(Beginning of DATASET EXTRACT)

(** A Read of [n > 0] bytes: it delivers a non-empty prefix of what is
    unread, or io.EOF when nothing is; no error stays pending. *)
Lemma bufio_Read_unread (b : bufio_Reader Buffer) (n : Z) :
  0 < n -> b_err b = None ->
  exists b' data err,
    bufio_Read b n = (b', (data, err))
    /\ b_err b' = None
    /\ data ++ unread b' = unread b
    /\ len data <= n
    /\ (unread b = [] -> data = [] /\ err = Some EOF)
    /\ (unread b <> [] -> data <> [] /\ err = None).
Proof.
  intros Hn Herr.
  assert (Hcopy : forall b0 : bufio_Reader Buffer,
            b_buf b0 <> [] -> b_err b0 = None ->
            let k := Z.to_nat (Z.min n (len (b_buf b0))) in
            b_err {| b_rd := b_rd b0; b_buf := drop k (b_buf b0); b_err := b_err b0 |} = None
            /\ take k (b_buf b0)
               ++ unread {| b_rd := b_rd b0; b_buf := drop k (b_buf b0); b_err := b_err b0 |}
               = unread b0
            /\ len (take k (b_buf b0)) <= n
            /\ take k (b_buf b0) <> []).
  { intros b0 Hb0 He0 k. unfold unread. cbn [b_err b_buf b_rd].
    split; [exact He0|]. split; [now rewrite app_assoc, take_drop|].
    split; [unfold len; rewrite length_take; lia|].
    destruct (b_buf b0) as [|c l]; [contradiction|].
    assert (1 <= k)%nat by (subst k; unfold len; cbn [length]; lia).
    destruct k; [lia|]. discriminate. }
  destruct (b_buf b) as [|c l] eqn:Eb.
  - unfold bufio_Read. destruct (Z.eqb_spec n 0); [lia|]. rewrite Eb, Herr.
    assert (Hsrc : forall m, 0 < m ->
              io_Read (b_rd b) m
              = match Bytes (b_rd b) with
                | [] => (b_rd b, ([], Some EOF))
                | _ => (mkBuffer (drop (Z.to_nat (Z.min m (len (Bytes (b_rd b)))))
                                    (Bytes (b_rd b))),
                        (take (Z.to_nat (Z.min m (len (Bytes (b_rd b)))))
                           (Bytes (b_rd b)), None))
                end).
    { intros m Hm. unfold io_Read, Buffer_Reader.
      destruct (Bytes (b_rd b)); [|reflexivity].
      destruct (Z.eqb_spec m 0); [lia | reflexivity]. }
    unfold unread. rewrite Eb. cbn [app].
    destruct (Z.leb_spec defaultBufSize n) as [Hbig|Hsmall].
    + rewrite Hsrc by lia. destruct (Bytes (b_rd b)) as [|c l] eqn:Es.
      * do 3 eexists. split; [reflexivity|]. cbn [b_err b_buf b_rd app].
        rewrite Es. split; [reflexivity|]. split; [reflexivity|].
        split; [unfold len; cbn [length]; lia|].
        split; [intros _; split; reflexivity | intros Hc; contradiction].
      * do 3 eexists. split; [reflexivity|]. cbn [b_err b_buf b_rd app Bytes].
        split; [reflexivity|]. split; [apply take_drop|].
        split; [unfold len; rewrite length_take; lia|].
        split; [discriminate|]. intros _. split; [|reflexivity].
        assert (1 <= Z.to_nat (Z.min n (len (c :: l))))%nat
          by (unfold len; cbn [length]; lia).
        destruct (Z.to_nat _); [lia | discriminate].
    + rewrite Hsrc by reflexivity. destruct (Bytes (b_rd b)) as [|c l] eqn:Es.
      * cbn [len length Z.of_nat Z.eqb readErr b_err b_buf b_rd].
        do 3 eexists. split; [reflexivity|]. cbn [b_err b_buf b_rd app].
        rewrite Es. split; [reflexivity|]. split; [reflexivity|].
        split; [unfold len; cbn [length]; lia|].
        split; [intros _; split; reflexivity | intros Hc; contradiction].
      * set (k := Z.to_nat (Z.min defaultBufSize (len (c :: l)))).
        assert (Hk : (1 <= k)%nat) by (subst k; unfold len; cbn [length]; lia).
        assert (Hdata : take k (c :: l) <> [])
          by (destruct k; [lia | discriminate]).
        destruct (Z.eqb_spec (len (take k (c :: l))) 0) as [E0|_].
        { destruct (take k (c :: l)); [contradiction|].
          unfold len in E0; cbn [length] in E0; lia. }
        cbn [b_rd b_err].
        destruct (Hcopy {| b_rd := mkBuffer (drop k (c :: l));
                           b_buf := take k (c :: l); b_err := None |}
                    Hdata eq_refl) as (H1 & H2 & H3 & H4).
        cbn [b_rd b_buf b_err] in *.
        do 3 eexists. split; [reflexivity|].
        split; [exact H1|]. split.
        { etransitivity; [exact H2|]. unfold unread. cbn [b_buf b_rd Bytes].
          apply take_drop. }
        split; [exact H3|]. split; [discriminate|]. intros _. now split.
  - assert (Hb : b_buf b <> []) by (rewrite Eb; discriminate).
    rewrite bufio_Read_buffered by assumption.
    destruct (Hcopy b Hb Herr) as (H1 & H2 & H3 & H4).
    do 3 eexists. split; [reflexivity|].
    split; [exact H1|]. split; [exact H2|]. split; [exact H3|].
    split; [|intros _; now split].
    unfold unread. rewrite Eb. discriminate.
Qed.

(End of DATASET EXTRACT)

Working from the records above, write out verbatim only the lines from the line containing "b_rd app Bytes]." through the line containing "assert (1 <= Z.to_nat".

      * do 3 eexists. split; [reflexivity|]. cbn [b_err b_buf b_rd app Bytes].
        split; [reflexivity|]. split; [apply take_drop|].
        split; [unfold len; rewrite length_take; lia|].
        split; [discriminate|]. intros _. split; [|reflexivity].
        assert (1 <= Z.to_nat (Z.min n (len (c :: l))))%nat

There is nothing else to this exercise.